What to work on -
Of the lines below, write out exactly those from the line with "then overlap_loop firstIP" through the line with "[gmap]s (a [nil]", both included, and skip the rest.

Provided records -
(* ===== verification/CtrlCIDRPool.v ===== *)
(** * The CIDRPool controller: [pkg/ipam-controller/controllers/cidrpool/cidrpool.go]

    A reconciliation keeps the valid allocations of the status, gives every
    other matching node its static prefix or the next free prefix of the pool,
    and writes the status sorted by node name.  [None] is a panic; the search
    for a free prefix runs with the fuel of the IPPool allocator. *)

From S2P Require Import Prelude GoNet Cidr GoNetText ApiTypes Exclusions Validate CtrlAllocator CtrlIPPool.

(** ** The code *)

Inductive prefix_error := errNoFreePrefixes | ErrPrefix (e : error).

Definition lastUsableIndex (parent : IPNet) (prefixSize : Z) : Z :=
  let '(_, totalBits) := Mask_Size (net_Mask parent) in
  let hostBits := totalBits - prefixSize in
  let lastIndex := big_Exp2 hostBits - 1 in
  if negb (is_nil (To4 (net_IP parent))) && (1 <? hostBits) then lastIndex - 1 else lastIndex.

(** The loop over the merged exclusions; [furthestEnd] is [nil] at first. *)
Fixpoint overlap_loop (firstIP lastIP : IP) (exclusions : list ExcludeRange) (furthestEnd : IP) : IP :=
  match exclusions with
  | [] => furthestEnd
  | exclusion :: exclusions =>
      let startIP := ParseIP (er_StartIP exclusion) in
      let endIP := ParseIP (er_EndIP exclusion) in
      if is_nil startIP || is_nil endIP || (Cmp endIP firstIP <? 0)
      then overlap_loop firstIP lastIP exclusions furthestEnd
      else if 0 <? Cmp startIP lastIP then furthestEnd
      else
        let furthestEnd :=
          if is_nil furthestEnd || (0 <? Cmp endIP furthestEnd) then endIP else furthestEnd in
        overlap_loop firstIP lastIP exclusions furthestEnd
  end.

Definition overlappingExclusionEnd (prefix : IPNet) (exclusions : list ExcludeRange) : option IP :=
  lastIP ← LastIP prefix;
  Some (overlap_loop (net_IP prefix) lastIP exclusions []).
(* ===== verification/NodeTypes.v ===== *)
(** * The data of the node store: [pkg/ipam-node/types/{types,checksum}.go]

    Reservations per pool, and the checksum that protects the file.  Go maps are
    [gmap]s (a [nil] map reads as an empty one); a time is a number of
    nanoseconds, the zero time [None].  The JSON encoder is an operation of the
    class [RootCodec], with the behaviour the store relies on as its laws. *)

From Stdlib Require Import Strings.Byte.
From S2P Require Import Prelude GoNet Cidr.

(** ** Reservations *)

Record ReservationMetadata := mkMetadata {
  CreateTime : string;
  PodUUID : string;
  PodName : string;
  PodNamespace : string;
  DeviceID : string;
  PoolConfigSnapshot : string;
}.

Record Reservation := mkReservation {
  ContainerID : string;
  InterfaceName : string;
  IPAddress : IP;
  Metadata : ReservationMetadata;
  ReleasedAt : option Z;
}.

Record PoolReservations := mkPoolReservations {
  pr_Name : string;
  Entries : gmap string Reservation;
  LastPoolConfig : string;
  LastReservedIP : IP;
}.

Record Root := mkRoot {
  Version : Z;
  Checksum : Z;
  Pools : gmap string PoolReservations;
}.

Definition ImplementedVersion : Z := 1.

Definition NewRoot : Root := mkRoot ImplementedVersion 0 ∅.

Definition NewPoolReservations (name : string) : PoolReservations := mkPoolReservations name ∅ "" [].

Definition IsReleased (r : Reservation) : bool :=
  match ReleasedAt r with Some _ => true | None => false end.

Definition set_CreateTime (m : ReservationMetadata) (t : string) : ReservationMetadata :=
  mkMetadata t (PodUUID m) (PodName m) (PodNamespace m) (DeviceID m) (PoolConfigSnapshot m).

Definition set_ReleasedAt (r : Reservation) (t : option Z) : Reservation :=
  mkReservation (ContainerID r) (InterfaceName r) (IPAddress r) (Metadata r) t.

Definition set_Checksum (r : Root) (c : Z) : Root := mkRoot (Version r) c (Pools r).

(** ** Deep copies: the same values in new maps and slices *)

Definition ReservationMetadata_DeepCopy (m : ReservationMetadata) : ReservationMetadata :=
  mkMetadata (CreateTime m) (PodUUID m) (PodName m) (PodNamespace m) (DeviceID m) (PoolConfigSnapshot m).

Definition Reservation_DeepCopy (r : Reservation) : Reservation :=
  mkReservation (ContainerID r) (InterfaceName r) (map id (IPAddress r))
    (ReservationMetadata_DeepCopy (Metadata r)) (ReleasedAt r).

Definition PoolReservations_DeepCopy (p : PoolReservations) : PoolReservations :=
  mkPoolReservations (pr_Name p) (Reservation_DeepCopy <$> Entries p) (LastPoolConfig p)
    (map id (LastReservedIP p)).

Definition Root_DeepCopy (r : Root) : Root :=
  mkRoot (Version r) (Checksum r) (PoolReservations_DeepCopy <$> Pools r).

Lemma Reservation_DeepCopy_id r : Reservation_DeepCopy r = r.
Proof. destruct r as [? ? ? [] ?]. unfold Reservation_DeepCopy. simpl. by rewrite map_id. Qed.

Lemma PoolReservations_DeepCopy_id p : PoolReservations_DeepCopy p = p.
Proof.
  destruct p as [n e c l]. unfold PoolReservations_DeepCopy. simpl. f_equal; [|apply map_id].
  apply map_eq. intros k. rewrite lookup_fmap. destruct (e !! k); simpl; [|done].
  by rewrite Reservation_DeepCopy_id.
Qed.

Lemma Root_DeepCopy_id r : Root_DeepCopy r = r.
Proof.
  destruct r as [v c p]. unfold Root_DeepCopy. simpl. f_equal.
  apply map_eq. intros k. rewrite lookup_fmap. destruct (p !! k); simpl; [|done].
  by rewrite PoolReservations_DeepCopy_id.
Qed.

(** ** FNV-1a, 32 bits ([hash/fnv]) *)

Definition fnv32a (data : list byte) : Z :=
  foldl (λ h b, Z.lxor h (byte_val b) * 16777619 mod 2 ^ 32) 2166136261 data.

Example fnv32a_foobar : fnv32a [x66; x6f; x6f; x62; x61; x72] = 0xbf9cf968.
Proof. vm_compute. reflexivity. Qed.

Lemma fnv32a_range data : 0 ≤ fnv32a data < 2 ^ 32.
Proof.
  unfold fnv32a. induction data as [|b data IH] using rev_ind; [done|].
  rewrite foldl_app. simpl foldl. apply Z.mod_pos_bound. lia.
Qed.

(** ** Normal forms

    [net.IP] is written as text and read back in its 16-byte form, so the file
    determines addresses only up to their form. *)

Definition norm_reservation (r : Reservation) : Reservation :=
  mkReservation (ContainerID r) (InterfaceName r) (NormalizeIP (IPAddress r)) (Metadata r) (ReleasedAt r).
Definition norm_pool (p : PoolReservations) : PoolReservations :=
  mkPoolReservations (pr_Name p) (norm_reservation <$> Entries p) (LastPoolConfig p)
    (NormalizeIP (LastReservedIP p)).
Definition norm_root (r : Root) : Root := mkRoot (Version r) (Checksum r) (norm_pool <$> Pools r).

Definition root_equiv (r r' : Root) : Prop := norm_root r = norm_root r'.

#[global] Instance root_equiv_equivalence : Equivalence root_equiv.
Proof. split; repeat intro; unfold root_equiv in *; congruence. Qed.

(** ** The JSON codec

    [Marshal] is [None] on an encoding error, [Unmarshal] on a decoding error. *)
Class RootCodec := {
  Marshal : Root → option (list byte);
  Unmarshal : list byte → option Root;
}.

(** Every address of the data is [nil] or valid. *)
Definition ip_text_ok (ip : IP) : Prop := ip = [] ∨ is_Some (addr_of ip).
Definition root_texts_ok (r : Root) : Prop :=
  map_Forall (λ _ p, ip_text_ok (LastReservedIP p) ∧
                     map_Forall (λ _ e, ip_text_ok (IPAddress e)) (Entries p)) (Pools r).

(** No reservation has a release time. *)
Definition no_releases (r : Root) : Prop :=
  map_Forall (λ _ p, map_Forall (λ _ e, ReleasedAt e = None) (Entries p)) (Pools r).

(** What the store relies on: decoding gives back an equivalent value, and equal
    values up to the form of addresses have one encoding, which is not empty;
    [net.IP.MarshalText] fails on an address that is neither [nil] nor 4 or 16
    bytes long, and [net.IP.UnmarshalText] gives no such address; the only other
    value the encoder can refuse is a time.  Strings are valid UTF-8, as the
    strings of protobuf messages and Kubernetes objects are: the encoder keeps
    those. *)
Class RootCodecLaws `{RootCodec} := {
  Marshal_texts_ok : ∀ r data, Marshal r = Some data → root_texts_ok r;
  Unmarshal_Marshal : ∀ r data, Marshal r = Some data → 
    ∃ r', Unmarshal data = Some r' ∧ root_equiv r' r ∧ root_texts_ok r';
  Marshal_proper : ∀ r r', root_texts_ok r → root_texts_ok r' → root_equiv r r' → Marshal r = Marshal r';
  Marshal_not_empty : ∀ r data, Marshal r = Some data → data ≠ [];
  Marshal_total : ∀ r, root_texts_ok r → no_releases r → is_Some (Marshal r);
  Unmarshal_texts_ok : ∀ data r, Unmarshal data = Some r → root_texts_ok r;
}.

(** ** The checksum *)

Definition strip_released (p : PoolReservations) : PoolReservations :=
  mkPoolReservations (pr_Name p) ((λ e, set_ReleasedAt e None) <$> Entries p) (LastPoolConfig p)
    (LastReservedIP p).

Section checksum.
Context `{RootCodec}.

(** [None] is the panic on an encoding error. *)
Definition getChecksum (r : Root) : option Z :=
  let stripped := set_Checksum (Root_DeepCopy r) 0 in
  let stripped := mkRoot (Version stripped) (Checksum stripped) (strip_released <$> Pools stripped) in
  data ← Marshal stripped;
  Some (fnv32a data).

Definition NewChecksum (r : Root) : option Z := getChecksum r.

(** [true]: the checksum matches. *)
Definition Verify (cs : Z) (r : Root) : option bool :=
  c ← NewChecksum r; Some (cs =? c).

Lemma norm_strip p : norm_pool (strip_released p) = strip_released (norm_pool p).
Proof.
  destruct p as [n e c l]. unfold norm_pool, strip_released. simpl. f_equal.
  rewrite <- !map_fmap_compose. done.
Qed.

Lemma strip_texts_ok r c :
  root_texts_ok r → root_texts_ok (mkRoot (Version r) c (strip_released <$> Pools r)).
Proof.
  intros Hr k p. simpl. rewrite lookup_fmap_Some. intros (q & <- & Hq).
  destruct (Hr _ _ Hq) as [H1 H2]. split; [done|]. simpl.
  intros k' e. rewrite lookup_fmap_Some. intros (e' & <- & He'). exact (H2 _ _ He').
Qed.

Lemma NewChecksum_equiv `{!RootCodecLaws} r r' c c' :
  root_texts_ok r → root_texts_ok r' →
  root_equiv (set_Checksum r c) (set_Checksum r' c') → NewChecksum r = NewChecksum r'.
Proof.
  intros O O' E. unfold NewChecksum, getChecksum. rewrite !Root_DeepCopy_id. simpl.
  rewrite (Marshal_proper _ (mkRoot (Version r') 0 (strip_released <$> Pools r'))); [done|by apply strip_texts_ok..|].
  unfold root_equiv, norm_root in *. simpl in *. injection E as -> _ E. f_equal.
  rewrite <- !map_fmap_compose.
  rewrite !(map_fmap_ext (norm_pool ∘ strip_released) (strip_released ∘ norm_pool)) by (intros; apply norm_strip).
  by rewrite !map_fmap_compose, E.
Qed.

(** [NewChecksum] does not panic on data with proper addresses. *)
Lemma NewChecksum_total `{!RootCodecLaws} r : root_texts_ok r → is_Some (NewChecksum r).
Proof.
  intros Hr. unfold NewChecksum, getChecksum. rewrite Root_DeepCopy_id. simpl.
  destruct (Marshal_total (mkRoot (Version r) 0 (strip_released <$> Pools r))) as [data ->]; [by apply strip_texts_ok| |by eexists].
  intros k p. simpl. rewrite lookup_fmap_Some. intros (q & <- & _). intros k' e. simpl. rewrite lookup_fmap_Some.
  by intros (e' & <- & _).
Qed.

(** A change of [Checksum] or [ReleasedAt] does not change the checksum, so an
    older binary that drops the field accepts the file. *)
Lemma NewChecksum_ReleasedAt r :
  NewChecksum (mkRoot (Version r) (Checksum r) (strip_released <$> Pools r)) = NewChecksum r.
Proof.
  unfold NewChecksum, getChecksum. rewrite !Root_DeepCopy_id. simpl. do 3 f_equal.
  rewrite <- map_fmap_compose. apply map_fmap_ext. intros k p _.
  destruct p as [n e c l]. unfold strip_released. simpl. f_equal. rewrite <- map_fmap_compose. done.
Qed.
End checksum.

(** ** A codec

    An instance of the class: every value has a number (its fields are
    countable), written down in bits. *)
#[global] Instance byte_countable : Countable byte :=
  inj_countable' byte_val byte_of byte_of_val.
#[global] Instance ReservationMetadata_eq_dec : EqDecision ReservationMetadata.
Proof. solve_decision. Defined.
#[global] Instance Reservation_eq_dec : EqDecision Reservation.
Proof. solve_decision. Defined.
#[global] Instance PoolReservations_eq_dec : EqDecision PoolReservations.
Proof. solve_decision. Defined.
#[global] Instance Root_eq_dec : EqDecision Root.
Proof. solve_decision. Defined.

#[global] Program Instance ReservationMetadata_countable : Countable ReservationMetadata :=
  inj_countable' (λ m, (CreateTime m, PodUUID m, PodName m, (PodNamespace m, DeviceID m, PoolConfigSnapshot m)))
    (λ x, let '(a, b, c, (d, e, f)) := x in mkMetadata a b c d e f) _.
Next Obligation. by intros []. Qed.
#[global] Program Instance Reservation_countable : Countable Reservation :=
  inj_countable' (λ r, (ContainerID r, InterfaceName r, (IPAddress r, Metadata r, ReleasedAt r)))
    (λ x, let '(a, b, (c, d, e)) := x in mkReservation a b c d e) _.
Next Obligation. by intros []. Qed.
#[global] Program Instance PoolReservations_countable : Countable PoolReservations :=
  inj_countable' (λ p, (pr_Name p, Entries p, (LastPoolConfig p, LastReservedIP p)))
    (λ x, let '(a, b, (c, d)) := x in mkPoolReservations a b c d) _.
Next Obligation. by intros []. Qed.
#[global] Program Instance Root_countable : Countable Root :=
  inj_countable' (λ r, (Version r, Checksum r, Pools r)) (λ x, let '(a, b, c) := x in mkRoot a b c) _.
Next Obligation. by intros []. Qed.

Fixpoint bits_to_bytes (p : positive) : list byte :=
  match p with xH => [x02] | xO q => x00 :: bits_to_bytes q | xI q => x01 :: bits_to_bytes q end.
Fixpoint bytes_to_bits (l : list byte) : option positive :=
  match l with
  | [x02] => Some xH
  | x00 :: l => xO <$> bytes_to_bits l
  | x01 :: l => xI <$> bytes_to_bits l
  | _ => None
  end.
Lemma bytes_to_bits_to_bytes p : bytes_to_bits (bits_to_bytes p) = Some p.
Proof. induction p as [q IH|q IH|]; simpl; rewrite ?IH; done. Qed.

#[global] Instance ip_text_ok_dec ip : Decision (ip_text_ok ip).
Proof. unfold ip_text_ok. apply _. Defined.
#[global] Instance root_texts_ok_dec r : Decision (root_texts_ok r).
Proof. unfold root_texts_ok. apply _. Defined.

Definition bits_codec : RootCodec := {|
  Marshal r := if decide (root_texts_ok r) then Some (bits_to_bytes (encode (norm_root r))) else None;
  Unmarshal data := p ← bytes_to_bits data; r ← decode p;
                    if decide (root_texts_ok r) then Some r else None;
|}.

Lemma NormalizeIP_idemp ip : NormalizeIP (NormalizeIP ip) = NormalizeIP ip.
Proof. apply NormalizeIP_equiv, NormalizeIP_idem. Qed.

Lemma norm_root_idemp r : norm_root (norm_root r) = norm_root r.
Proof.
  destruct r as [v c ps]. unfold norm_root. simpl. f_equal. rewrite <- map_fmap_compose.
  apply map_fmap_ext. intros _ [n e l i] _. unfold norm_pool. simpl. rewrite NormalizeIP_idemp. f_equal.
  rewrite <- map_fmap_compose. apply map_fmap_ext. intros _ [] _.
  unfold norm_reservation. simpl. by rewrite NormalizeIP_idemp.
Qed.

Lemma NormalizeIP_text_ok ip : ip_text_ok (NormalizeIP ip).
Proof.
  destruct (addr_of ip) as [[f x]|] eqn:E.
  - right. rewrite (NormalizeIP_idem ip : addr_of _ = addr_of _), E. eauto.
  - left. by apply NormalizeIP_invalid.
Qed.

Lemma norm_root_texts_ok r : root_texts_ok (norm_root r).
Proof.
  intros k p. simpl. rewrite lookup_fmap_Some. intros (q & <- & _). split; [apply NormalizeIP_text_ok|].
  intros k' e. simpl. rewrite lookup_fmap_Some. intros (e' & <- & _). apply NormalizeIP_text_ok.
Qed.

#[global] Instance bits_codec_laws : @RootCodecLaws bits_codec.
Proof.
  split; simpl; intros r.
  - intros data. by case_decide.
  - intros data. case_decide; [|done]. intros [= <-].
    exists (norm_root r). rewrite bytes_to_bits_to_bytes. simpl. rewrite decode_encode. simpl.
    rewrite decide_True by apply norm_root_texts_ok.
    split_and!; [done|apply norm_root_idemp|apply norm_root_texts_ok].
  - intros r' H H' E. rewrite !decide_True by done. by rewrite E.
  - intros data. case_decide; [|done]. intros [= <-]. by destruct (encode (norm_root r)).
  - intros Hr _. rewrite decide_True by done. by eexists.
  - intros r'. destruct (bytes_to_bits r) as [p|]; [|done]. simpl. destruct (decode p) as [r0|]; [|done]. simpl.
    case_decide; [|done]. by intros [= <-].
Qed.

Solution to the problem -
      then overlap_loop firstIP lastIP exclusions furthestEnd
      else if 0 <? Cmp startIP lastIP then furthestEnd
      else
        let furthestEnd :=
          if is_nil furthestEnd || (0 <? Cmp endIP furthestEnd) then endIP else furthestEnd in
        overlap_loop firstIP lastIP exclusions furthestEnd
  end.

Definition overlappingExclusionEnd (prefix : IPNet) (exclusions : list ExcludeRange) : option IP :=
  lastIP ← LastIP prefix;
  Some (overlap_loop (net_IP prefix) lastIP exclusions []).
(* ===== verification/NodeTypes.v ===== *)
(** * The data of the node store: [pkg/ipam-node/types/{types,checksum}.go]

    Reservations per pool, and the checksum that protects the file.  Go maps are
    [gmap]s (a [nil] map reads as an empty one); a time is a number of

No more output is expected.